Editoriale

San Giovanni in Fiore, Italy: siate tutti uguali, dunque schiavi

Informazione, stampa, comunicazione: ceux qui...
sabato 18 maggio 2013.
 

Se c’è un elemento che distingue la Calabria e soprattutto San Giovanni in Fiore, questo è l’obbligo di livellare menti e coscienze; il che ha una lontana radice ’ndranghetista e serve a mantenere l’ordine del potere.

Saverio Alessio e io spiegammo bene la questione, analizzando tabù atavici della Calabria, del suo interno: dell’area - Fiore, appunto - più toccata dalle migrazioni e colpita dalle tragedie minerarie all’estero.
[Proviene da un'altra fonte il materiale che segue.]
(* ===== verification/Spec.v ===== *)
(** * What safe decisions are

    The abstract specification of decisions that may be acted on, stated on
    versions, decisions and chains of shared file keys rather than on the
    checks of the source; [decision_problems] decides it, and an engine that
    promises it is an instance of [SafeEngine]. *)

From S2P Require Import Prelude GoStd GoFloat Models UnionFind DiscPaths Paths Titles Versions Criteria Ranking Flags CrossServer Decide Validate.

Section spec.
Context `{Unicode}.

Definition kept_file (f : GroupFile) : Prop := gf_decision f = DecisionKeep.
Definition removed_file (f : GroupFile) : Prop := gf_decision f = DecisionRemove.

(** Versions [a] and [b] share data through a chain of versions with a common
    path, local path, inode, *arr file or disc root. *)
Definition same_file (g : DuplicateGroup) (a b : nat) : Prop :=
  rtsc (share_key (map sameFileKeys (map gf_version (dg_files g)))) a b.

(** A disc may only go as a whole, from a movie library, when it was verified
    and can be reached. *)
Record disc_removable (mt : string) (d : DiscInfo) : Prop := {
  dr_movie : mt <> MediaTypeEpisode;
  dr_type : discProtectOnly (di_type d) = false;
  dr_verified : di_removable d = true;
  dr_owned : di_owned_entries d <> [];
  dr_root : blank (di_local_root d) = false;
}.

Record removal_safe (g : DuplicateGroup) (r : nat) (f : GroupFile) : Prop := {
  rs_protected : gf_protected f = false;
  rs_shared : isShared (gf_version f) = false;
  rs_optimized : isOptimized (gf_version f) = false;
  rs_member : mv_disc (gf_version f) = None ->
    forall p, p ∈ versionPaths (gf_version f) -> IsDiscPath p = false;
  rs_disc : forall d, mv_disc (gf_version f) = Some d -> disc_removable (dg_media_type g) d;
  rs_intentional : FlagIntentionalArr ∈ dg_flags g ->
    forall a, mv_arr (gf_version f) = Some a -> af_instance_id a = 0%Z;
  rs_same_file : forall k f', dg_files g !! k = Some f' -> kept_file f' -> ~ same_file g k r;
  rs_other_server : forall e, e ∈ mv_other_servers (gf_version f) -> ol_match e = OtherSameFile ->
    exists o, o ∈ ol_others e /\ forall f', f' ∈ dg_files g -> removed_file f' ->
      mv_key (gf_version f') ∉ om_same o /\ mv_key (gf_version f') ∈ om_distinct o;
}.

Record safe_decisions (g : DuplicateGroup) : Prop := {
  sd_decided : forall f, f ∈ dg_files g -> kept_file f \/ removed_file f;
  sd_kept : exists f, f ∈ dg_files g /\ kept_file f;
  sd_removals : forall r f, dg_files g !! r = Some f -> removed_file f ->
    removal_safe g r f /\
    (exists k, k ∈ dg_files g /\ kept_file k /\ available_version (gf_version k) = true) /\
    FlagMinAge ∉ dg_flags g /\ FlagArrQueueBusy ∉ dg_flags g;
}.

(** ** Deciding the specification *)

Lemma decides_eq d f : decides d f = true <-> gf_decision f = d.
Proof. unfold decides. apply String.eqb_eq. Qed.

Lemma elem_of_decided_files d fs i :
  i ∈ decided d fs <-> exists f, fs !! i = Some f /\ gf_decision f = d.
Proof.
  unfold decided. rewrite elem_of_lfilter, elem_of_seq. split.
  - intros [_ Hd]. destruct (fs !! i) as [f|]; [| done]. apply decides_eq in Hd. eauto.
  - intros (f & Hf & Hd). rewrite Hf. apply decides_eq in Hd. split; [| done].
    apply lookup_lt_Some in Hf. lia.
Qed.

Lemma some_decided d fs : (0 <? length (decided d fs))%nat = true <-> exists f, f ∈ fs /\ gf_decision f = d.
Proof.
  rewrite Nat.ltb_lt. split.
  - intros Hl. destruct (decided d fs) as [|i l] eqn:E; [simpl in Hl; lia |].
    assert (Hi : i ∈ decided d fs) by (rewrite E; set_solver).
    apply elem_of_decided_files in Hi as (f & Hf & Hd). exists f. split; [by eapply list_elem_of_lookup_2 | done].
  - intros (f & (i & Hi)%list_elem_of_lookup & Hd).
    assert (Hin : i ∈ decided d fs) by (apply elem_of_decided_files; eauto).
    destruct (decided d fs); [by apply elem_of_nil in Hin | simpl; lia].
Qed.

Lemma if_nil {A} (b : bool) (x : A) : (if b then [x] else []) = [] <-> b = false.
Proof. by destruct b. Qed.

Lemma opt_nil {A B} (o : option A) (x : A -> B) :
  match o with Some a => [x a] | None => [] end = [] <-> o = None.
Proof. by destruct o. Qed.

Lemma flat_map_nil {A B} (f : A -> list B) l : flat_map f l = [] <-> forall x, x ∈ l -> f x = [].
Proof.
  induction l as [|x l IH]; simpl; [set_solver |]. rewrite app_nil, IH. set_solver.
Qed.

Lemma omap_nil {A B} (f : A -> option B) l : omap f l = [] <-> forall x, x ∈ l -> f x = None.
Proof.
  induction l as [|x l IH]; simpl; [set_solver |].
  destruct (f x) eqn:E; [split; [done |]; intros Hall; specialize (Hall x); set_solver |].
  rewrite IH. set_solver.
Qed.

Lemma find_nil {A} (f : A -> bool) l : find f l = None <-> forall x, x ∈ l -> f x = false.
Proof.
  split.
  - intros Hf x Hx. apply (find_none _ _ Hf). by apply list_elem_of_In.
  - induction l as [|x l IH]; intros Hall; simpl; [done |]. rewrite Hall by set_solver. apply IH. set_solver.
Qed.

Lemma disc_problems_nil mt v :
  disc_problems mt v = [] <-> forall d, mv_disc v = Some d -> disc_removable mt d.
Proof.
  unfold disc_problems. destruct (mv_disc v) as [d|]; [| done].
  destruct (String.eqb_spec mt MediaTypeEpisode) as [->|Hne].
  { split; [done |]. intros Hd. by destruct (Hd d eq_refl). }
  destruct (discProtectOnly (di_type d)) eqn:Et; simpl.
  { split; [done |]. intros Hd. destruct (Hd d eq_refl). congruence. }
  rewrite if_nil, !orb_false_iff, negb_false_iff, Nat.eqb_neq. split.
  - intros [[? Ho] ?] d' [= <-]. split; try done. intros E. by rewrite E in Ho.
  - intros Hd. destruct (Hd d eq_refl). split_and!; try done. by destruct (di_owned_entries d).
Qed.

Lemma removed_problems_nil g f r :
  dg_files g !! r = Some f ->
  removed_problems g (sameFileComponents (map gf_version (dg_files g))) (decided DecisionKeep (dg_files g)) r f = [] <->
  gf_protected f = false /\ isShared (gf_version f) = false /\ isOptimized (gf_version f) = false /\
  (mv_disc (gf_version f) = None -> forall p, p ∈ versionPaths (gf_version f) -> IsDiscPath p = false) /\
  (forall d, mv_disc (gf_version f) = Some d -> disc_removable (dg_media_type g) d) /\
  (FlagIntentionalArr ∈ dg_flags g -> forall a, mv_arr (gf_version f) = Some a -> af_instance_id a = 0%Z) /\
  (forall k f', dg_files g !! k = Some f' -> kept_file f' -> ~ same_file g k r).
Proof.
  intros Hr. unfold removed_problems.
  rewrite !app_nil, !if_nil, !opt_nil, find_nil, disc_problems_nil.
  assert (Hm : discMemberPath (gf_version f) = None <->
    (mv_disc (gf_version f) = None -> forall p, p ∈ versionPaths (gf_version f) -> IsDiscPath p = false)).
  { unfold discMemberPath. destruct (mv_disc (gf_version f)); [by split |].
    rewrite find_nil. naive_solver. }
  assert (Ha : match mv_arr (gf_version f) with
      | Some a => if has_flag (dg_flags g) FlagIntentionalArr && negb (af_instance_id a =? 0)%Z
          then [PIntentional (mv_key (gf_version f)) (arrName a)] else []
      | None => [] end = [] <->
    (FlagIntentionalArr ∈ dg_flags g -> forall a, mv_arr (gf_version f) = Some a -> af_instance_id a = 0%Z)).
  { destruct (mv_arr (gf_version f)) as [a|]; [| done]. rewrite if_nil, andb_false_iff, negb_false_iff, Z.eqb_eq.
    unfold has_flag. rewrite mem_false. destruct (decide (FlagIntentionalArr ∈ dg_flags g)); naive_solver. }
  assert (Hs : (forall k, k ∈ decided DecisionKeep (dg_files g) ->
      bool_decide (sameFileComponents (map gf_version (dg_files g)) !! k =
                   sameFileComponents (map gf_version (dg_files g)) !! r) = false) <->
    (forall k f', dg_files g !! k = Some f' -> kept_file f' -> ~ same_file g k r)).
  { setoid_rewrite elem_of_decided_files. setoid_rewrite bool_decide_eq_false.
    assert (Hi : forall k f', dg_files g !! k = Some f' ->
      (sameFileComponents (map gf_version (dg_files g)) !! k =
       sameFileComponents (map gf_version (dg_files g)) !! r <-> same_file g k r)).
    { intros k f' Hk. apply same_components_iff; rewrite length_map; by eapply lookup_lt_Some. }
    split.
    - intros Hall k f' Hk Hkept Hsame. apply (Hall k); [eauto |]. by apply (Hi k f').
    - intros Hall k (f' & Hk & Hkept) E. apply (Hall k f' Hk Hkept). by apply (Hi k f'). }
  rewrite Hm, Ha, Hs. tauto.
Qed.
End spec.

Section decided_spec.
Context `{Unicode}.

Lemma needs_copy_false keys e :
  needs_copy keys e = false <->
  (ol_match e = OtherSameFile ->
   exists o, o ∈ ol_others e /\ forall k, k ∈ keys -> k ∉ om_same o /\ k ∈ om_distinct o).
Proof.
  unfold needs_copy, survivor. rewrite andb_false_iff, negb_false_iff, String.eqb_neq, existsb_elem.
  setoid_rewrite forallb_elem. setoid_rewrite negb_true_iff. setoid_rewrite orb_false_iff.
  setoid_rewrite negb_false_iff. setoid_rewrite mem_true. setoid_rewrite mem_false.
  destruct (decide (ol_match e = OtherSameFile)); naive_solver.
Qed.

Definition removed_keys (fs : list GroupFile) : list string :=
  map mv_key (omap (fun r => gf_version <$> fs !! r) (decided DecisionRemove fs)).

Lemma elem_of_removed_versions fs v :
  v ∈ omap (fun r => gf_version <$> fs !! r) (decided DecisionRemove fs) <->
  exists f, f ∈ fs /\ removed_file f /\ v = gf_version f.
Proof.
  rewrite list_elem_of_omap. setoid_rewrite elem_of_decided_files. split.
  - intros (r & (f & Hf & Hd) & Hv). rewrite Hf in Hv. injection Hv as <-.
    exists f. split; [by eapply list_elem_of_lookup_2 | done].
  - intros (f & (r & Hr)%list_elem_of_lookup & Hd & ->). exists r. rewrite Hr. eauto.
Qed.

Lemma otherServerProblems_nil fs :
  otherServerProblems fs (decided DecisionRemove fs) = [] <->
  forall f, f ∈ fs -> removed_file f -> forall e, e ∈ mv_other_servers (gf_version f) ->
    ol_match e = OtherSameFile -> exists o, o ∈ ol_others e /\
      forall f', f' ∈ fs -> removed_file f' ->
        mv_key (gf_version f') ∉ om_same o /\ mv_key (gf_version f') ∈ om_distinct o.
Proof.
  unfold otherServerProblems. fold (removed_keys fs). rewrite omap_nil.
  assert (Hkeys : forall P : string -> Prop, (forall k, k ∈ removed_keys fs -> P k) <->
    (forall f', f' ∈ fs -> removed_file f' -> P (mv_key (gf_version f')))).
  { intros P. unfold removed_keys. setoid_rewrite list_elem_of_fmap. setoid_rewrite elem_of_removed_versions.
    naive_solver. }
  setoid_rewrite elem_of_removed_versions. setoid_rewrite fmap_None. setoid_rewrite find_nil.
  setoid_rewrite needs_copy_false. setoid_rewrite Hkeys. split.
  - intros Hall f Hf Hr e He. apply (Hall (gf_version f)); eauto.
  - intros Hall v (f & Hf & Hr & ->) e He. by apply (Hall f).
Qed.

Lemma decided_nil_problems fs :
  flat_map (fun f => if decides DecisionKeep f || decides DecisionRemove f then []
                     else [PNoDecision (mv_key (gf_version f)) (gf_decision f)]) fs = [] <->
  forall f, f ∈ fs -> kept_file f \/ removed_file f.
Proof.
  rewrite flat_map_nil. unfold kept_file, removed_file. setoid_rewrite <- decides_eq.
  setoid_rewrite <- orb_true_iff. split; intros Hall f Hf; specialize (Hall f Hf);
    by destruct (decides DecisionKeep f || decides DecisionRemove f).
Qed.

Lemma kept_problems_nil (fs : list GroupFile) (b : bool) :
  (if (length (decided DecisionKeep fs) =? 0)%nat then [PNothingKept]
   else if b then [PNothingAvailable] else []) = [] <->
  (exists f, f ∈ fs /\ kept_file f) /\ b = false.
Proof.
  unfold kept_file. rewrite <- (some_decided DecisionKeep fs).
  destruct (decided DecisionKeep fs), b; simpl; split; try done; naive_solver.
Qed.

Lemma exists_available (fs : list GroupFile) :
  existsb (fun f => decides DecisionKeep f && available_version (gf_version f)) fs = true <->
  exists k, k ∈ fs /\ kept_file k /\ available_version (gf_version k) = true.
Proof.
  unfold kept_file. rewrite existsb_elem. split.
  - intros (k & Hk & [Hd%decides_eq Ha]%andb_true_iff). eauto.
  - intros (k & Hk & Hd & Ha). exists k. split; [done |]. apply andb_true_iff. by rewrite decides_eq.
Qed.

(** The checks of the source decide the specification. *)
Lemma decision_problems_nil g : decision_problems g = [] <-> safe_decisions g.
Proof.
  unfold decision_problems. destruct (dg_files g) as [|f0 fs] eqn:Efs.
  { split; [done |]. intros [_ (f & Hf & _) _]. rewrite Efs in Hf. by apply elem_of_nil in Hf. }
  rewrite <- Efs. clear Efs f0 fs. set (fs := dg_files g).
  rewrite !app_nil, decided_nil_problems, kept_problems_nil, !if_nil, otherServerProblems_nil.
  assert (Hrem : flat_map (fun r => match fs !! r with
      | Some f => removed_problems g (sameFileComponents (map gf_version fs)) (decided DecisionKeep fs) r f
      | None => [] end) (decided DecisionRemove fs) = [] <->
    forall r f, fs !! r = Some f -> removed_file f ->
      removed_problems g (sameFileComponents (map gf_version fs)) (decided DecisionKeep fs) r f = []).
  { rewrite flat_map_nil. setoid_rewrite elem_of_decided_files. split.
    - intros Hall r f Hf Hd. specialize (Hall r). rewrite Hf in Hall. apply Hall. eauto.
    - intros Hall r (f & Hf & Hd). rewrite Hf. by apply Hall. }
  rewrite Hrem, !andb_false_iff, negb_false_iff, exists_available.
  unfold has_flag. rewrite !mem_false.
  split.
  - intros (Hd & [Hk Ha] & Hr & Hm & Hq & Ho). split; [done | done |].
    intros r f Hf Hrf.
    assert (Hb : (0 <? length (decided DecisionRemove fs))%nat = true).
    { apply some_decided. exists f. split; [by eapply list_elem_of_lookup_2 | done]. }
    rewrite Hb in Ha, Hm, Hq. split_and!; [| by destruct Ha | by destruct Hm | by destruct Hq].
    specialize (Hr r f Hf Hrf). apply removed_problems_nil in Hr as (? & ? & ? & ? & ? & ? & ?); [| done].
    split; try done. apply Ho; [by eapply list_elem_of_lookup_2 | done].
  - intros [Hd Hk Hr].
    assert (Hc : (0 <? length (decided DecisionRemove fs))%nat = false \/
                 (exists r f, fs !! r = Some f /\ removed_file f)).
    { destruct (0 <? length (decided DecisionRemove fs))%nat eqn:E; [right | by left].
      apply some_decided in E as (f & (r & Hrf)%list_elem_of_lookup & Hd'). eauto. }
    split_and!; try done.
    + destruct Hc as [Hc|(r & f & Hf & Hrf)]; [by left | right]. by apply (Hr r f Hf Hrf).
    + intros r f Hf Hrf. destruct (Hr r f Hf Hrf) as ([] & _). by apply removed_problems_nil.
    + destruct Hc as [Hc|(r & f & Hf & Hrf)]; [by left | right]. by apply (Hr r f Hf Hrf).
    + destruct Hc as [Hc|(r & f & Hf & Hrf)]; [by left | right]. by apply (Hr r f Hf Hrf).
    + intros f (r & Hf)%list_elem_of_lookup Hrf. by destruct (Hr r f Hf Hrf) as ([] & _).
Qed.
End decided_spec.

(** ** The interface of a decision engine

    What the rest of the program relies on: a group the engine leaves pending or
    queued carries safe decisions, and every file of an evaluated group keeps
    its place. *)
Class SafeEngine `{Unicode} (run : DuplicateGroup -> option DuplicateGroup) : Prop := {
  engine_safe : forall g g', run g = Some g' ->
    dg_status g' = GroupPending \/ dg_status g' = GroupQueued -> safe_decisions g';
  engine_files : forall g g', run g = Some g' -> length (dg_files g') = length (dg_files g);
}.

Section client.
Context `{Unicode} (run : DuplicateGroup -> option DuplicateGroup) `{!SafeEngine run}.

(** A client that acts only on pending or queued groups never removes the last
    available version. *)
Lemma engine_keeps_available g g' f :
  run g = Some g' -> dg_status g' = GroupPending \/ dg_status g' = GroupQueued ->
  f ∈ dg_files g' -> removed_file f ->
  exists k, k ∈ dg_files g' /\ kept_file k /\ available_version (gf_version k) = true.
Proof.
  intros Hrun Hs (r & Hr)%list_elem_of_lookup Hrf. destruct (engine_safe g g' Hrun Hs) as [_ _ Hrem].
  by destruct (Hrem r f Hr Hrf) as (_ & ? & _).
Qed.
End client.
In maniera più ampia e articolata, Salvo Inglese e Mauro Minervino si soffermarono sulle cause del fenomeno: uno dal punto di vista dello psichiatra, l’altro da antropologo.

Oggi vi racconto una storia esemplare sull’omologazione in premessa. A San Giovanni in Fiore devi essere come gli altri, la diversità spirituale è abolita ed è condannata in modo più pesante di altre diversità.

Meccanicamente - e sarebbe da richiamare Émile Durkheim o Alfonso Iacono - la società si schiera per difendere i codici dell’abitudine, le regole imposte da un sistema fondato sull’abuso perpetuo e sull’oppressione come arma contro l’esistenza.

Nelle scorse settimane mandai un comunicato, ai colleghi della stampa del posto, su un incontro con Piero Sansonetti promosso dagli allievi del locale corso di giornalismo.

Come da previsioni - visto che a San Giovanni in Fiore ci sono sempre tantissime e ben più importanti iniziative di cui i giornali devono occuparsi - nessuno dei colleghi venne alla serata con Sansonetti, sul tema dell’isolamento della Calabria a opera dell’informazione nazionale.

Un argomento che ogni giornalista calabrese vive - diciamo - sulla propria pelle, meno che a San Giovanni in Fiore, evidentemente; enclave dello Stato turco, uzbeko o della celeberrima Città di Benarivez.

La mia nota voleva essere un contributo, data l’assenza totale dei colleghi, perché, a volerlo, rendessero conto del dibattito e delle conclusioni dell’appuntamento con Sansonetti, peraltro organizzato - e con vivo entusiasmo - da aspiranti giornalisti di varia età.

Ebbi cura di indicare voci e rispettivi numeri telefonici per eventuali domande; posto che se non sei stato a una conferenza, a una seduta consiliare, a un evento, chiedi a chi c’era, assumi notizie e ne scrivi, se vuoi.

Siccome ero l’insegnante del suddetto corso di giornalismo, ebbi l’accortezza di indicarmi solo come collaboratore a titolo gratuito, senza altro aggiungere, mantenendo un profilo di naturale modestia, nell’economia del comunicato.

All’incontro con Sansonetti mi misi in fondo al pubblico, perché non è necessario né utile apparire, mostrarsi, celebrarsi come vuole la cultura dell’immagine su cui si basa Facebook.

Peraltro, non volli alcun merito, dal momento, poi, che di tutto si erano occupati i corsisti, e con grande puntualità e competenza.

Con mia meraviglia, ho scoperto ieri che la nota in questione è stata trasformata in un articolo a mia firma, pubblicato, senza che ne sapessi nulla, dal mensile locale Il Quindicinale .

Riassumo. Nessuno di Il Quindicinale venne alla serata, sicché scrissi e mandai una nota a una serie di colleghi, con i recapiti per raccogliere, eventualmente, gli elementi utili alla stesura di un articolo di approfondimento. Nessun collega ha voluto approfondire e il direttore di Il Quindicinale, Antonio Mancina, ha pensato bene di intestarmi la nota stampa come articolo; alla faccia della deontologia, del rispetto e dei valori professionali e personali del sottoscritto, fatto passare per uno che ama scrivere di sé.

Qui, a sud del Sud, tutto è uguale, tutto identico: tutto e niente fa brodo, nell’eterna apparenza delle cose, nell’immobilità del microcosmo fuori del mondo.

E, aggiungo: che uno faccia la cresima è notizia, che un dirigente produca un documento falso non è notizia, che dal basso e insieme si faccia cultura - come coinvolgimento, riflessione critica collettiva, sintesi di esperienze e ingegneria sociale partecipata - dà fastidio a molti signori. Soprattutto alle vittime più inconsapevoli del sistema.